■ **SOURCE MATERIAL**

(** A direct pointer. *)
Lemma grow_direct bn : 0 ≤ bn < NDIRECT → iaddr i bn = 0 →
  grows sb 1 2 v i v' (set_ptr bn b i) ∧ faddr v' (set_ptr bn b i) bn = b.
Proof.
  intros Hbn Hz0. pose proof (if_len _ _ _ F) as Hl. set (i' := set_ptr bn b i).
  assert (Hia : ∀ j, 0 ≤ j → iaddr i' j = if decide (j = bn) then b else iaddr i j).
  { intros j Hj. apply iaddr_set_ptr; [done|lia|done]. }
  assert (HiN : iaddr i' NDIRECT = iaddr i NDIRECT).
  { rewrite Hia by done. rewrite decide_False; [done|lia]. }
  assert (Hf : ∀ j, in_file j → faddr v' i' j = if decide (j = bn) then b else faddr v i j).
  { intros j Hj. rewrite <- (alloc_faddr sb v b W G Hb i j F). unfold faddr.
    destruct (Z.ltb_spec j NDIRECT); [rewrite Hia by apply Hj; by destruct (decide (j = bn))|].
    rewrite HiN, decide_False by lia. done. }
  destruct (fresh_not_in sb v b G Hb i F) as [Hbi Hbf].
  destruct (alloc_new sb v b W G Hb) as (Hgb & Hzb & Hnb). fold v' in Hgb, Hzb. pose proof fresh_nonzero as Hb0.
  assert (Hin : in_file bn) by (unfold in_file, MAXFILE, NINDIRECT, NDIRECT, BSIZE in *; lia).
  split; [|rewrite Hf by done; by rewrite decide_True].
  pose proof (alloc_ifile sb v b W G Hb i F) as F'.
  split; try done; try rewrite HiN; try done.
  - split; try apply F; try rewrite HiN.
    + simpl. by rewrite length_insert.
    + apply F'.
    + intros j Hj. rewrite Hf by done. destruct (decide (j = bn)); [by right|].
      rewrite <- (alloc_faddr sb v b W G Hb i j F). by apply F'.
    + intros j k Hj Hk Hjk. rewrite !Hf by done.
      destruct (decide (j = bn)), (decide (k = bn)); try lia.
      * intros _. by apply not_eq_sym, Hbf.
      * intros _. by apply Hbf.
      * by apply F.
    + intros j Hj. rewrite Hf by done. destruct (decide (j = bn)); [done|by apply F].
  - by apply (alloc_meta sb v b W G Hb).
  - intros n Hg. split; [by apply fresh_frame|]. intros _. by apply fresh_frame.
  - intros n Hn. by apply (alloc_blk_meta sb v b G Hb).
  - intros j Hj Hne. rewrite Hf by done. destruct (decide (j = bn)) as [->|]; [|done].
    unfold faddr in Hne. rewrite (proj2 (Z.ltb_lt bn NDIRECT)) in Hne by lia. done.
  - intros j Hj Hz. rewrite Hf by done. destruct (decide (j = bn)); [done|]. congruence.
  - rewrite (alloc_nfree sb v b W G Hb). fold v'. lia.
  - apply (alloc_pins sb v b).
Qed.

(** The pointer to the indirect block. *)
Lemma grow_indptr : iaddr i NDIRECT = 0 →
  grows sb 1 2 v i v' (set_ptr NDIRECT b i) ∧ iaddr (set_ptr NDIRECT b i) NDIRECT = b.
Proof.
  intros Hz0. pose proof (if_len _ _ _ F) as Hl. set (i' := set_ptr NDIRECT b i).
  assert (Hia : ∀ j, 0 ≤ j → iaddr i' j = if decide (j = NDIRECT) then b else iaddr i j).
  { intros j Hj. apply iaddr_set_ptr; done. }
  assert (HiN : iaddr i' NDIRECT = b) by (rewrite Hia by done; by rewrite decide_True).
  destruct (fresh_not_in sb v b G Hb i F) as [Hbi Hbf].
  destruct (alloc_new sb v b W G Hb) as (Hgb & Hzb & Hnb). fold v' in Hgb, Hzb. pose proof fresh_nonzero as Hb0.
  assert (Hf : ∀ j, in_file j → faddr v' i' j = faddr v i j).
  { intros j Hj. unfold faddr. destruct (Z.ltb_spec j NDIRECT).
    - rewrite Hia by apply Hj. by rewrite decide_False by lia.
    - rewrite HiN, Hz0, (proj2 (Z.eqb_neq b 0) Hb0), Hzb. apply get32_zeros. }
  split; [|done]. pose proof (alloc_ifile sb v b W G Hb i F) as F'.
  split; try done; try rewrite HiN; try done.
  - split; try apply F; rewrite ?HiN.
    + simpl. by rewrite length_insert.
    + by right.
    + intros j Hj. rewrite Hf by done.
      rewrite <- (alloc_faddr sb v b W G Hb i j F). by apply F'.
    + intros j k Hj Hk Hjk. rewrite !Hf by done. by apply F.
    + intros j Hj _. rewrite Hf by done. by apply Hbf.
  - by apply (alloc_meta sb v b W G Hb).
  - intros n Hg. split; [by apply fresh_frame|]. intros _. by apply fresh_frame.
  - intros n Hn. by apply (alloc_blk_meta sb v b G Hb).
  - intros j Hj Hne. by apply Hf.
  - intros j Hj Hz. rewrite Hf by done. congruence.
  - rewrite (alloc_nfree sb v b W G Hb). fold v'. lia.
  - apply (alloc_pins sb v b).
Qed.

(** An entry of the indirect block. *)
Let ind := iaddr i NDIRECT.
Definition entry_view (bn : Z) : bview :=
  view_upd ind (put32 (blk v' ind) (Z.to_nat (4 * (bn - NDIRECT))) b) v'.

Lemma grow_entry bn : in_file bn → NDIRECT ≤ bn → ind ≠ 0 → faddr v i bn = 0 →
  b < 4294967296 →
  grows sb 1 3 v i (entry_view bn) i ∧ faddr (entry_view bn) i bn = b.
Proof.
  intros Hbn Hge Hind Hz0 Hb32. set (off := Z.to_nat (4 * (bn - NDIRECT))). set (v2 := entry_view bn).
  destruct (if_ind _ _ _ F) as [?|Hgi]; [done|]. fold ind in Hgi.
  destruct (fresh_frame _ Hgi) as [Hgi' Eind]. destruct (good_disk _ _ _ G Hgi) as (Hind_d & _ & Hind_p).
  destruct (fresh_not_in sb v b G Hb i F) as [Hbi Hbf]. fold ind in Hbi.
  destruct (alloc_new sb v b W G Hb) as (Hgb & Hzb & Hnb). fold v' in Hgb, Hzb. pose proof fresh_nonzero as Hb0.
  pose proof (blk_length v ind W Hind_d) as Hlen.
  destruct (in_file_split bn Hbn) as [?|[_ Hoff]]; [lia|]. fold off in Hoff.
  assert (Hbi2 : blk v2 ind = put32 (blk v ind) off b).
  { unfold v2, entry_view. unfold blk at 1. simpl. rewrite list_lookup_insert_eq.
    - simpl. by rewrite Eind.
    - rewrite !length_insert, (wf_len _ W). unfold in_disk in Hind_d. lia. }
  assert (Hbo : ∀ n, 0 ≤ n → n ≠ ind → blk v2 n = blk v' n).
  { intros n Hn Hne. unfold v2, entry_view. apply blk_upd_ne; lia || done. }
  assert (Hu : ∀ n, 0 ≤ n < sb_size sb → used sb v2 n = used sb v' n).
  { intros n Hn. unfold v2, entry_view. apply used_upd_other; [done|done|lia|].
    destruct Hgi as [? _]. lia. }
  assert (Hgood : ∀ n, good sb v' n → good sb v2 n).
  { intros n [Hn Hun]. split; [done|]. pose proof (datastart_pos _ _ G). rewrite Hu by lia. done. }
  assert (Hf : ∀ j, in_file j → faddr v2 i j = if decide (j = bn) then b else faddr v i j).
  { intros j Hj. unfold faddr. destruct (Z.ltb_spec j NDIRECT); [by rewrite decide_False by lia|].
    fold ind. rewrite (proj2 (Z.eqb_neq ind 0) Hind), Hbi2. destruct (decide (j = bn)) as [->|Hne].
    - rewrite get32_put32_eq by lia. apply u32_small. destruct Hb. pose proof (datastart_pos _ _ G). lia.
    - rewrite get32_put32_ne; [done|unfold off; lia|lia]. }
  split; [|rewrite Hf by done; by rewrite decide_True]. pose proof (alloc_ifile sb v b W G Hb i F) as F'.
  split; try done.
  - split; try apply F; fold ind.
    + right. by apply Hgood.
    + intros j Hj. rewrite Hf by done. destruct (decide (j = bn)); [right; by apply Hgood|].
      destruct (if_map _ _ _ F j Hj) as [?|Hg]; [by left|right]. by apply Hgood, fresh_frame.
    + intros j k Hj Hk Hjk. rewrite !Hf by done.
      destruct (decide (j = bn)), (decide (k = bn)); try lia.
      * intros _. by apply not_eq_sym, Hbf.
      * intros _. by apply Hbf.
      * by apply F.
    + intros j Hj. rewrite Hf by done. destruct (decide (j = bn)); [done|by apply F].
  - intros n Hn. pose proof (g_data _ _ G). rewrite Hu by lia. by apply (alloc_meta sb v b W G Hb).
  - by rewrite set_iaddrs_id.
  - intros n Hg. destruct (fresh_frame n Hg) as [Hg' En]. split; [by apply Hgood|]. intros Hne.
    rewrite Hbo; [done| |done]. destruct (good_disk _ _ _ G Hg) as (_ & _ & ?). lia.
  - intros n Hn. rewrite Hbo; [by apply (alloc_blk_meta sb v b G Hb)|lia|].
    destruct Hgi as [Hr _]. unfold datastart in Hr. pose proof (g_size _ _ G).
    pose proof (Z.div_pos (sb_size sb) BPB ltac:(lia) ltac:(done)). lia.
  - intros j Hj Hne. rewrite Hf by done. destruct (decide (j = bn)) as [->|]; done.
  - intros j Hj Hz. rewrite Hf by done. destruct (decide (j = bn)); [|congruence]. intros _.
    split; [|done]. rewrite Hbo; [done| |done]. apply (fresh_range sb v b G Hb).
  - rewrite (alloc_nfree sb v b W G Hb). fold v'.
    rewrite (nfree_ext sb v2 v' Hu). lia.
  - unfold v2, entry_view. pose proof (alloc_pins sb v b) as Hpn. fold v' in Hpn.
    pose proof (size_pins_upd ind (put32 (blk v' ind) (Z.to_nat (4 * (bn - NDIRECT))) b) v'). lia.
Qed.
End growing.

(** ** bmap *)

Section bmap_alloc.
Context {T : Type} `{TxSpec T}.
Implicit Types (v : bview) (s : fsstate (T := T)) (sb : superblock) (i : inode).

(** What the functions on files assume: the inode is cached, its blocks and
    the free map are consistent, nothing is held. *)
Record fsok s v o (ip : nat) i : Prop := {
  fo_rep : trepr (fs_tx s) v o;
  fo_geom : geom (fs_sb s) (Z.of_nat (length (v_disk v)));
  fo_meta : meta_used (fs_sb s) v;
  fo_ino : ic_inode s !! ip = Some i;
  fo_file : ifile (fs_sb s) v i;
  fo_held : v_held v = ∅ }.

Lemma fo_wf s v o ip i : fsok s v o ip i → view_wf v.
Proof. intros Fo. apply (trepr_wf _ _ _ (fo_rep _ _ _ _ _ Fo)). Qed.

Lemma held_used_empty sb v : v_held v = ∅ → held_used sb v.
Proof. intros He h n. by rewrite He, lookup_empty. Qed.

Lemma fsok_grows s v o ip i t nf np v' i' :
  fsok s v o ip i → trepr t v' o → grows (fs_sb s) nf np v i v' i' →
  fsok (set_tx t (upd_ino ip i' s)) v' o ip i'.
Proof.
  intros Fo R Gr. split; simpl; try done.
  - rewrite (gr_len _ _ _ _ _ _ _ Gr). apply Fo.
  - apply Gr.
  - apply list_lookup_insert_eq. eapply lookup_lt_Some, (fo_ino _ _ _ _ _ Fo).
  - apply Gr.
  - rewrite (gr_held _ _ _ _ _ _ _ Gr). apply Fo.
Qed.

Lemma upd_ino_id s ip i : ic_inode s !! ip = Some i → upd_ino ip i s = s.
Proof. intros E. unfold upd_ino, set_inodes. rewrite list_insert_id by done. by destruct s. Qed.

Lemma upd_ino_upd s ip i i' : upd_ino ip i' (upd_ino ip i s) = upd_ino ip i' s.
Proof. unfold upd_ino, set_inodes. simpl. by rewrite list_insert_insert_eq. Qed.

Lemma upd_ino_tx s ip i i' t t' :
  set_tx t' (upd_ino ip i' (set_tx t (upd_ino ip i s))) = set_tx t' (upd_ino ip i' s).
Proof. unfold upd_ino, set_inodes, set_tx. simpl. by rewrite list_insert_insert_eq. Qed.

(** [balloc] for inode [ip], and the new address stored in slot [k]. *)
Lemma balloc_ptr s v o ip i k :
  fsok s v o ip i → budget 2 v o → (0 < nfree (fs_sb s) v)%nat →
  ∃ b t, fresh (fs_sb s) v b ∧
    (addr ← balloc (i_dev i);
     iset ip (λ i, set_iaddrs (<[Z.to_nat k := addr]> (i_addrs i)) i);; mret addr) s
    = Ok b (set_tx t (upd_ino ip (set_ptr k b i) s)) ∧
    trepr t (alloc_view (fs_sb s) b v) o.
Proof.
  intros Fo Hbud Hf. rewrite (if_dev _ _ _ (fo_file _ _ _ _ _ Fo)).
  destruct (balloc_fresh s v o) as (b & t & E & Hb & R); [|apply Fo|done|].
  { split; try apply Fo; [|done]. by apply held_used_empty, Fo. }
  exists b, t. split; [done|]. split; [|done]. mstep E.
  mstep (iset_ok (set_tx t s) ip i (λ i, set_iaddrs (<[Z.to_nat k := b]> (i_addrs i)) i)
           (fo_ino _ _ _ _ _ Fo)). done.
Qed.

Lemma budget_grows sb k np nf v i v' i' o :
  budget (np + k) v o → grows sb nf np v i v' i' → budget k v' o.
Proof.
  intros (Ho & Hp & Hr) Gr. pose proof (gr_pins _ _ _ _ _ _ _ Gr).
  unfold budget, room in *. rewrite (gr_held _ _ _ _ _ _ _ Gr). lia.
Qed.

Lemma budget_hold k h n v o : v_held v !! h = None → budget (S k) v o → budget k (view_hold h n v) o.
Proof.
  intros Hh (Ho & Hp & Hr). unfold budget, room in *. simpl. rewrite map_size_insert_None by done. lia.
Qed.

(** The second half of [bmap]: the entry of the indirect block [ind]. *)
Lemma bmap_entry s v o ip i bn :
  fsok s v o ip i → in_file bn → NDIRECT ≤ bn → iaddr i NDIRECT ≠ 0 →
  budget 4 v o → (0 < nfree (fs_sb s) v)%nat →
  ∃ a t v', (bp ← on_tx (tx_bread (i_dev i) (iaddr i NDIRECT));
     a ← on_tx (tx_data bp);
     let addr := get32 a (Z.to_nat (4 * (bn - NDIRECT))) in
     addr ←
       (if addr =? 0 then
          addr ← balloc (i_dev i);
          a ← on_tx (tx_data bp);
          on_tx (tx_set bp (put32 a (Z.to_nat (4 * (bn - NDIRECT))) addr));;
          on_tx (tx_log_write bp);;
          mret addr
        else mret addr);
     on_tx (tx_brelse bp);;
     mret addr) s = Ok a (set_tx t s) ∧
    trepr t v' o ∧ grows (fs_sb s) 1 3 v i v' i ∧ faddr v' i bn = a ∧ a ≠ 0.
Proof.
  intros Fo Hbn Hge Hind Hbud Hfree. set (sb := fs_sb s). set (ind := iaddr i NDIRECT).
  set (off := Z.to_nat (4 * (bn - NDIRECT))). pose proof (fo_wf _ _ _ _ _ Fo) as W.
  pose proof (fo_file _ _ _ _ _ Fo) as F. pose proof (fo_geom _ _ _ _ _ Fo) as G. fold sb in F, G.
  destruct (if_ind _ _ _ F) as [?|Hg]; [done|]. destruct (good_disk _ _ _ G Hg) as (Hin & Hh & Hpos).
  assert (Hno : not_held v ind) by (intros h; by rewrite (fo_held _ _ _ _ _ Fo), lookup_empty).
  destruct (fs_bread s v o ind (fo_rep _ _ _ _ _ Fo) Hin Hh Hno) as (h & t & E1 & E2 & Hf & R1).
  { unfold budget, room in *. lia. }
  rewrite (if_dev _ _ _ F). mstep E1. mstep E2. cbv zeta.
  pose proof (faddr_indirect v i bn Hge Hind) as Efa. fold ind off in Efa. rewrite <- Efa.
  destruct (Z.eqb_spec (faddr v i bn) 0) as [Hz|Hnz].
  - rewrite !bind_assoc. destruct (balloc_fresh (set_tx t s) (view_hold h ind v) o) as (b & t2 & E3 & Hb & R2).
    + split; simpl; try apply Fo.
      * intros h' n'. simpl. rewrite (fo_held _ _ _ _ _ Fo), insert_empty, lookup_singleton_Some.
        intros [_ <-]. destruct Hg as [Hg1 Hu]. split; [exact (proj1 Hg1)|exact Hu].
      * apply budget_hold; [done|]. by eapply budget_weaken; [|done]; lia.
    + done.
    + exact Hfree.
    + mstep E3. rewrite !bind_assoc, set_tx_set_tx.
      set (v1 := alloc_view sb b v). change (alloc_view _ b (view_hold h ind v)) with (view_hold h ind v1) in R2.
      change (fresh sb v b) in Hb. pose proof (alloc_good sb v b W G Hb ind Hg) as (_ & _ & Eb).
      destruct (tx_data_spec _ _ _ h ind R2 (view_held_hold _ _ _)) as (d & E4 & Hd). simpl in Hd.
      apply (blk_lookup v1) in Hd. fold v1 in Eb. rewrite Eb in Hd. subst d.
      mstep (on_tx_ok _ (set_tx t2 s) _ _ E4). rewrite !bind_assoc, set_tx_set_tx.
      assert (Hwf1 : view_wf (view_hold h ind v1)) by (by eapply trepr_wf).
      destruct (fs_update s t2 v1 o h ind (put32 (blk v ind) off b) R2) as (t3 & t4 & t5 & E5 & E6 & E7 & R5).
      * done.
      * rewrite length_put32; rewrite blk_length by done; [done|].
        destruct (in_file_split bn Hbn) as [?|[_ ?]]; [lia|done].
      * apply Hbud.
      * pose proof (alloc_pins sb v b). fold v1 in H1. destruct Hbud as (_ & ? & _). lia.
      * mstep E5. rewrite !bind_assoc. mstep E6. rewrite bind_ret_l. mstep E7.
        destruct (grow_entry sb v i b W G (fo_meta _ _ _ _ _ Fo) F Hb bn Hbn Hge Hind Hz) as [Gr Ea].
        { destruct Hb. pose proof (g_size _ _ G). lia. }
        exists b, t5, (entry_view sb v i b bn). split_and!; try done.
        -- unfold entry_view. fold ind v1 off. by rewrite Eb.
        -- apply (fresh_nonzero sb v b G Hb).
  - rewrite bind_ret_l. destruct (fs_brelse s t v o h ind R1 W Hin Hf Hno) as (t2 & E3 & R2).
    mstep E3. exists (faddr v i bn), t2, v. split_and!; try done.
    apply grows_refl; [done|apply Fo].
Qed.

■ **WHAT THE EXERCISE ASKS**
Starting at the line that has "trepr t v' o ∧" in the records above, restate word for word every line until the one that has "destruct (Z.eqb_spec (faddr", and include that one as well.

■ **ANSWER BOX**
    trepr t v' o ∧ grows (fs_sb s) 1 3 v i v' i ∧ faddr v' i bn = a ∧ a ≠ 0.
Proof.
  intros Fo Hbn Hge Hind Hbud Hfree. set (sb := fs_sb s). set (ind := iaddr i NDIRECT).
  set (off := Z.to_nat (4 * (bn - NDIRECT))). pose proof (fo_wf _ _ _ _ _ Fo) as W.
  pose proof (fo_file _ _ _ _ _ Fo) as F. pose proof (fo_geom _ _ _ _ _ Fo) as G. fold sb in F, G.
  destruct (if_ind _ _ _ F) as [?|Hg]; [done|]. destruct (good_disk _ _ _ G Hg) as (Hin & Hh & Hpos).
  assert (Hno : not_held v ind) by (intros h; by rewrite (fo_held _ _ _ _ _ Fo), lookup_empty).
  destruct (fs_bread s v o ind (fo_rep _ _ _ _ _ Fo) Hin Hh Hno) as (h & t & E1 & E2 & Hf & R1).
  { unfold budget, room in *. lia. }
  rewrite (if_dev _ _ _ F). mstep E1. mstep E2. cbv zeta.
  pose proof (faddr_indirect v i bn Hge Hind) as Efa. fold ind off in Efa. rewrite <- Efa.
  destruct (Z.eqb_spec (faddr v i bn) 0) as [Hz|Hnz].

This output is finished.